Exercise description → Using the material below, return exactly the lines between the one holding "- erewrite bind_ret" and the one holding "set (nv := fresh (dom (voes hc))) in *.", inclusive, and no others.
------ Data
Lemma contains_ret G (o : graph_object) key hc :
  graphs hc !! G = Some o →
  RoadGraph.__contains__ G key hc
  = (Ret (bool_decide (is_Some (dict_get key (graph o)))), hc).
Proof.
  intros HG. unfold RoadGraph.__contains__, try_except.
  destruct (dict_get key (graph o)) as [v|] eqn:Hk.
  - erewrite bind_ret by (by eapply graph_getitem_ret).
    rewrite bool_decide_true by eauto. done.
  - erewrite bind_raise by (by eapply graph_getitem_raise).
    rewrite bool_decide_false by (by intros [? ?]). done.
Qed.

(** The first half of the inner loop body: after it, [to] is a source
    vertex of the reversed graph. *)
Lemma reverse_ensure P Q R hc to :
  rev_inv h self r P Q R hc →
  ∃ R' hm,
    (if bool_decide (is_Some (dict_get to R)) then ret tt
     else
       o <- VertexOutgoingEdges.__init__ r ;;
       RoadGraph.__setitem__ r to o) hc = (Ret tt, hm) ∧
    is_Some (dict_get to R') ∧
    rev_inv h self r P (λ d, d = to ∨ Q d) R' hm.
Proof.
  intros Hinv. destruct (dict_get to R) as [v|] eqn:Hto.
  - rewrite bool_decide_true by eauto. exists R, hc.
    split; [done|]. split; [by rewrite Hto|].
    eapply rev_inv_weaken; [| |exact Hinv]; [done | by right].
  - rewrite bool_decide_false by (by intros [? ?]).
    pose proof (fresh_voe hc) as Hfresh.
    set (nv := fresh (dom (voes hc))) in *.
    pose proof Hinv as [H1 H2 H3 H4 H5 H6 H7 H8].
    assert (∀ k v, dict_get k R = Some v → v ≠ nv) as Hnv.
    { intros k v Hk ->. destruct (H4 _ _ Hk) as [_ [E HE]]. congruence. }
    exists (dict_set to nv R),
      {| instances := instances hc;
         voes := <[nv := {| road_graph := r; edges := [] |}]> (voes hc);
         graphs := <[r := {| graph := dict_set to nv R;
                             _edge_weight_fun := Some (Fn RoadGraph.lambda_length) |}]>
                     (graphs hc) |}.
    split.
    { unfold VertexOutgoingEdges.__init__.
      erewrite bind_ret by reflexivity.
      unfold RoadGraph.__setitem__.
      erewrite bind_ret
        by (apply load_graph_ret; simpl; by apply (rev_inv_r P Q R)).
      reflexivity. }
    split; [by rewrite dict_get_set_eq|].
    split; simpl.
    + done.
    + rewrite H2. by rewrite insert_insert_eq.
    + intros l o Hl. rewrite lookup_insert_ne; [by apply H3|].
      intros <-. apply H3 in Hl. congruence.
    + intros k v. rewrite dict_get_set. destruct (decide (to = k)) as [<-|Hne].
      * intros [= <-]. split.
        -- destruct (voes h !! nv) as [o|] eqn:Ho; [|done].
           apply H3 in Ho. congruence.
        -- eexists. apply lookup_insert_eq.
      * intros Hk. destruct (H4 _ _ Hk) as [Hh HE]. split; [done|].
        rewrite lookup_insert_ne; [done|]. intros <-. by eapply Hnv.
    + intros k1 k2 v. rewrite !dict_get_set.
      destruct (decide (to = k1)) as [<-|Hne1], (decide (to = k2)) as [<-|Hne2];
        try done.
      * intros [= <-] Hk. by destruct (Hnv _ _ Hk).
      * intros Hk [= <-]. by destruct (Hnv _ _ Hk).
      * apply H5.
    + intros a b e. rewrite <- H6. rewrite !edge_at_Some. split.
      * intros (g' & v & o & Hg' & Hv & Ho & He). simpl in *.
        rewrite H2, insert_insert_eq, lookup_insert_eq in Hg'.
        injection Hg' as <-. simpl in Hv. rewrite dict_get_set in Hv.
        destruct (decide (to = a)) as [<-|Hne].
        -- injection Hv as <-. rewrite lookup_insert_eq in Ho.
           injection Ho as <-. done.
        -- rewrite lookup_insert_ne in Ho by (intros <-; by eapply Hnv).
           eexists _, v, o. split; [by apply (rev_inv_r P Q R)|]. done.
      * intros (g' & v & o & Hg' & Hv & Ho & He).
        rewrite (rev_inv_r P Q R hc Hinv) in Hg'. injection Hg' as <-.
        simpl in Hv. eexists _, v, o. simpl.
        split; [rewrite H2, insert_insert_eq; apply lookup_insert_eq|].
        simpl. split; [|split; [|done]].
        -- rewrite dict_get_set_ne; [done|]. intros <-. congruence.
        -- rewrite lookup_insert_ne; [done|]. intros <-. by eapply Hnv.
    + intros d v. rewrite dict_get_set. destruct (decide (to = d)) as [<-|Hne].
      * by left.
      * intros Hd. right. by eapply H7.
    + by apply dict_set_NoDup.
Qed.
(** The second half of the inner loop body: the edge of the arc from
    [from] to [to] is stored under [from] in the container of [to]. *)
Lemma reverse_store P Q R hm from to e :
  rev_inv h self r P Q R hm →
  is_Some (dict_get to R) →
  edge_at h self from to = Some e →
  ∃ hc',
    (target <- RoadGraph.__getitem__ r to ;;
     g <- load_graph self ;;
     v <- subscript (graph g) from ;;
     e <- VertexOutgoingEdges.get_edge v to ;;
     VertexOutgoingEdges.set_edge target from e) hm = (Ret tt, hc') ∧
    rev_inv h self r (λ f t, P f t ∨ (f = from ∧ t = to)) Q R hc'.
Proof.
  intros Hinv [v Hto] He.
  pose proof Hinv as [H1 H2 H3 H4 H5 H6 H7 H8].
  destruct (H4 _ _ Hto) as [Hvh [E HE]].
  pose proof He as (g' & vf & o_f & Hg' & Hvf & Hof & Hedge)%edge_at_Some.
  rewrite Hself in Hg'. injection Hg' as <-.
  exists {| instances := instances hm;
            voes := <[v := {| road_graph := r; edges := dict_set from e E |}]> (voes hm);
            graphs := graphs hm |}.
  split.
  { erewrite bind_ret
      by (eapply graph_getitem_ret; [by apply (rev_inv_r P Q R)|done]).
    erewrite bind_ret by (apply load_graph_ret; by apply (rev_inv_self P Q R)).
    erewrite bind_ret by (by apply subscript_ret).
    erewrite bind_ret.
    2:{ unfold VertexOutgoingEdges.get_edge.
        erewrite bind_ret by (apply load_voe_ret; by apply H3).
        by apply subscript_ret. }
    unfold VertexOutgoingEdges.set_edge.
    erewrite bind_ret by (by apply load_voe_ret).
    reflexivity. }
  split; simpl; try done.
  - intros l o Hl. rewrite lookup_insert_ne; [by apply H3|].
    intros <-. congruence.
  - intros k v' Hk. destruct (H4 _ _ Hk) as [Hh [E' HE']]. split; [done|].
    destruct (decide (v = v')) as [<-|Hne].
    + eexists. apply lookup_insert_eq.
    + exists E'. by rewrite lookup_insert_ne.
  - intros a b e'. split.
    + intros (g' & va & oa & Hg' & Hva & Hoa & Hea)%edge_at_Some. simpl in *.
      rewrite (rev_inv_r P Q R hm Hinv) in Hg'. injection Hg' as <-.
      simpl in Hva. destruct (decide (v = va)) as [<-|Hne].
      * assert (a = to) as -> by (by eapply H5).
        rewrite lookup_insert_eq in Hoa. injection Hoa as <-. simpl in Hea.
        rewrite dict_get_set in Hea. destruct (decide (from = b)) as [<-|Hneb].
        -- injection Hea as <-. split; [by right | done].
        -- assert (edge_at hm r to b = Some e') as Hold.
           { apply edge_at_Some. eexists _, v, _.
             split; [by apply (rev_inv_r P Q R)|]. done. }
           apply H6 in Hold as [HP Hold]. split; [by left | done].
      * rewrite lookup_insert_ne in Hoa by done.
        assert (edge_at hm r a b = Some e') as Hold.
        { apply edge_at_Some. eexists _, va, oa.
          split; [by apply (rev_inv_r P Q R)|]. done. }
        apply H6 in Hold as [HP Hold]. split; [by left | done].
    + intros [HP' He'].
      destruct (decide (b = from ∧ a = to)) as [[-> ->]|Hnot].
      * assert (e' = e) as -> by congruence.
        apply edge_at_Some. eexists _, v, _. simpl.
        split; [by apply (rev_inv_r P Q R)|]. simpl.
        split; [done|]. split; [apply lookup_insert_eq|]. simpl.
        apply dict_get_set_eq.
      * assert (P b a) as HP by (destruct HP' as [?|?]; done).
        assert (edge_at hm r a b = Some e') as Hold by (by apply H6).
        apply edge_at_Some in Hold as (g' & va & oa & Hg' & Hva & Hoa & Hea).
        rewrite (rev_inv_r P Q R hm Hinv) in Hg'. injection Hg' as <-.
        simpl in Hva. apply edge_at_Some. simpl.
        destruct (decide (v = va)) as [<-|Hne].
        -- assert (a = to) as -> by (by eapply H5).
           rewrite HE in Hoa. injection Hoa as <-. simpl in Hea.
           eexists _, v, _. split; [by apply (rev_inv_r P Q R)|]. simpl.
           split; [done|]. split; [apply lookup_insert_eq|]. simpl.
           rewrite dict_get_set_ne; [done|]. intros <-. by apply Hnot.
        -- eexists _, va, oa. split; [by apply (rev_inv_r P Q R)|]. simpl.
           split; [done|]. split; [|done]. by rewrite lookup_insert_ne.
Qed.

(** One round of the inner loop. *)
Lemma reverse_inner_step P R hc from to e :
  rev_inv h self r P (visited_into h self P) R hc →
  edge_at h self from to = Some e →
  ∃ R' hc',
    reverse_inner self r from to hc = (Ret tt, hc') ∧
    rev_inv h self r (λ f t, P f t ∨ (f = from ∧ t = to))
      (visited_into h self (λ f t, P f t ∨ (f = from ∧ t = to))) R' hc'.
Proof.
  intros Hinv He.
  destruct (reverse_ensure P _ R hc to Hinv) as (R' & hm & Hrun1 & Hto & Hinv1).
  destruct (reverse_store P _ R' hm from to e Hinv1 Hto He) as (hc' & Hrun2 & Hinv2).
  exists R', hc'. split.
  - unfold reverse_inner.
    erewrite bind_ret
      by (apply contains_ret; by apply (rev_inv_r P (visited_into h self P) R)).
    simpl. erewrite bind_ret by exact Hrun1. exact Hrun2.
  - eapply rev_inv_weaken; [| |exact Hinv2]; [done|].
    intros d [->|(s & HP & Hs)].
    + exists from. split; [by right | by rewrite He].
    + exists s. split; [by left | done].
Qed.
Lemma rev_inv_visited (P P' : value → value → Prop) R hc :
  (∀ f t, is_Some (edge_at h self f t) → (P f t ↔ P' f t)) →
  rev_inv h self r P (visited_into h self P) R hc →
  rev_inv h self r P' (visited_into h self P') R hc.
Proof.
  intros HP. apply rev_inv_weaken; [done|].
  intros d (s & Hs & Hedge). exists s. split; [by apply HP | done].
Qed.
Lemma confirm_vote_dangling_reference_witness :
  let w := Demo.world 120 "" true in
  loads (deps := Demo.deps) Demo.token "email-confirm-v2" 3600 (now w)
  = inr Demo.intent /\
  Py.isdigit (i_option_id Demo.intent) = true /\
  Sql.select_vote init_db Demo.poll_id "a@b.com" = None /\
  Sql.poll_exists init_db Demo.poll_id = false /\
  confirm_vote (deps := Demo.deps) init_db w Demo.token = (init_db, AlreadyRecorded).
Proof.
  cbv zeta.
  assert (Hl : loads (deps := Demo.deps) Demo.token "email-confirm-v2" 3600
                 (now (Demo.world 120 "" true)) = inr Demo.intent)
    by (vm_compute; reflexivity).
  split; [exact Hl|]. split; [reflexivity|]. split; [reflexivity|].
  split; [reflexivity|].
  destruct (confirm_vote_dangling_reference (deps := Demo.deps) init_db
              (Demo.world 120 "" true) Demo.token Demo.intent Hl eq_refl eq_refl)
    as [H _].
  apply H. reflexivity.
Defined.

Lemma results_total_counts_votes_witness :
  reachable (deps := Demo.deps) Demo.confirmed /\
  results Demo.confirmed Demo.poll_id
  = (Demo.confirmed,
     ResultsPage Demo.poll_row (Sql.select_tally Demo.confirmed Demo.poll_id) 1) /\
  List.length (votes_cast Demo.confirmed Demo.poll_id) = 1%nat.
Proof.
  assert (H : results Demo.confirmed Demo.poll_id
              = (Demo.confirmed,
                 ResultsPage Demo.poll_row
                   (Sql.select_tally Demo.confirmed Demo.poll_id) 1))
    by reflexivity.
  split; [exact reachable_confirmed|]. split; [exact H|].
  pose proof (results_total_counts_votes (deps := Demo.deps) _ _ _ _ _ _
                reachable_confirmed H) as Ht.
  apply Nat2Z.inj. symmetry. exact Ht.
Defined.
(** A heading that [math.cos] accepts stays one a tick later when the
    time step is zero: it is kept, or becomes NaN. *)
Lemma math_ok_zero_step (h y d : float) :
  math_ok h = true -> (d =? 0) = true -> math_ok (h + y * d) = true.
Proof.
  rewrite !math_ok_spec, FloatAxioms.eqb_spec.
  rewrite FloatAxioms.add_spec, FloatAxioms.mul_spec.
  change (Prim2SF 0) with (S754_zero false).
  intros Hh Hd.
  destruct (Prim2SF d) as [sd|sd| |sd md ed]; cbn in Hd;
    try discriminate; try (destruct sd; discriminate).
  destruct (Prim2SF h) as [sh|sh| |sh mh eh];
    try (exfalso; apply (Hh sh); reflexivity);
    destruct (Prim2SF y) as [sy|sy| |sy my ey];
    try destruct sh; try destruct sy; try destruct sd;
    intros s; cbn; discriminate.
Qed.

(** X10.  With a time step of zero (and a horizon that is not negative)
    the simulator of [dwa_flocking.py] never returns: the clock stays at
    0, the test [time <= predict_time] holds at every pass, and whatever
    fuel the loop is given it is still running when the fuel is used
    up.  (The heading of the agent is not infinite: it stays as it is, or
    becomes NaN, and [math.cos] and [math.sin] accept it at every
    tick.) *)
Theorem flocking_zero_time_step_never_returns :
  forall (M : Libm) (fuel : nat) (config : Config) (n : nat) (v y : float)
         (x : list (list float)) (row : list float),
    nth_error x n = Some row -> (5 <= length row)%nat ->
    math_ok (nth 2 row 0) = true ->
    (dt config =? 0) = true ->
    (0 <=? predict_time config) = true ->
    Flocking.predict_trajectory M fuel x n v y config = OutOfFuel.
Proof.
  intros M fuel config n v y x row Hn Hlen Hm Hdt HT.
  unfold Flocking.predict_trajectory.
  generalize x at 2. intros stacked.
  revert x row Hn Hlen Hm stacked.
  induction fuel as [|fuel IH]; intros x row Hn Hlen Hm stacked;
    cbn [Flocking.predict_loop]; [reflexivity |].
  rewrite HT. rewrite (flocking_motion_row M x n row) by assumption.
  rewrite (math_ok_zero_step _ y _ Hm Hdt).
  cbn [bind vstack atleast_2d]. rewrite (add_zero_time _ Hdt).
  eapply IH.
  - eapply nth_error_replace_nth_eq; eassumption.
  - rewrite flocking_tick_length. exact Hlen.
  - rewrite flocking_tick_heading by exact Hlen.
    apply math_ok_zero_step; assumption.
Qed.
------------
Result below →
  - erewrite bind_ret by (by eapply graph_getitem_ret).
    rewrite bool_decide_true by eauto. done.
  - erewrite bind_raise by (by eapply graph_getitem_raise).
    rewrite bool_decide_false by (by intros [? ?]). done.
Qed.

(** The first half of the inner loop body: after it, [to] is a source
    vertex of the reversed graph. *)
Lemma reverse_ensure P Q R hc to :
  rev_inv h self r P Q R hc →
  ∃ R' hm,
    (if bool_decide (is_Some (dict_get to R)) then ret tt
     else
       o <- VertexOutgoingEdges.__init__ r ;;
       RoadGraph.__setitem__ r to o) hc = (Ret tt, hm) ∧
    is_Some (dict_get to R') ∧
    rev_inv h self r P (λ d, d = to ∨ Q d) R' hm.
Proof.
  intros Hinv. destruct (dict_get to R) as [v|] eqn:Hto.
  - rewrite bool_decide_true by eauto. exists R, hc.
    split; [done|]. split; [by rewrite Hto|].
    eapply rev_inv_weaken; [| |exact Hinv]; [done | by right].
  - rewrite bool_decide_false by (by intros [? ?]).
    pose proof (fresh_voe hc) as Hfresh.
    set (nv := fresh (dom (voes hc))) in *.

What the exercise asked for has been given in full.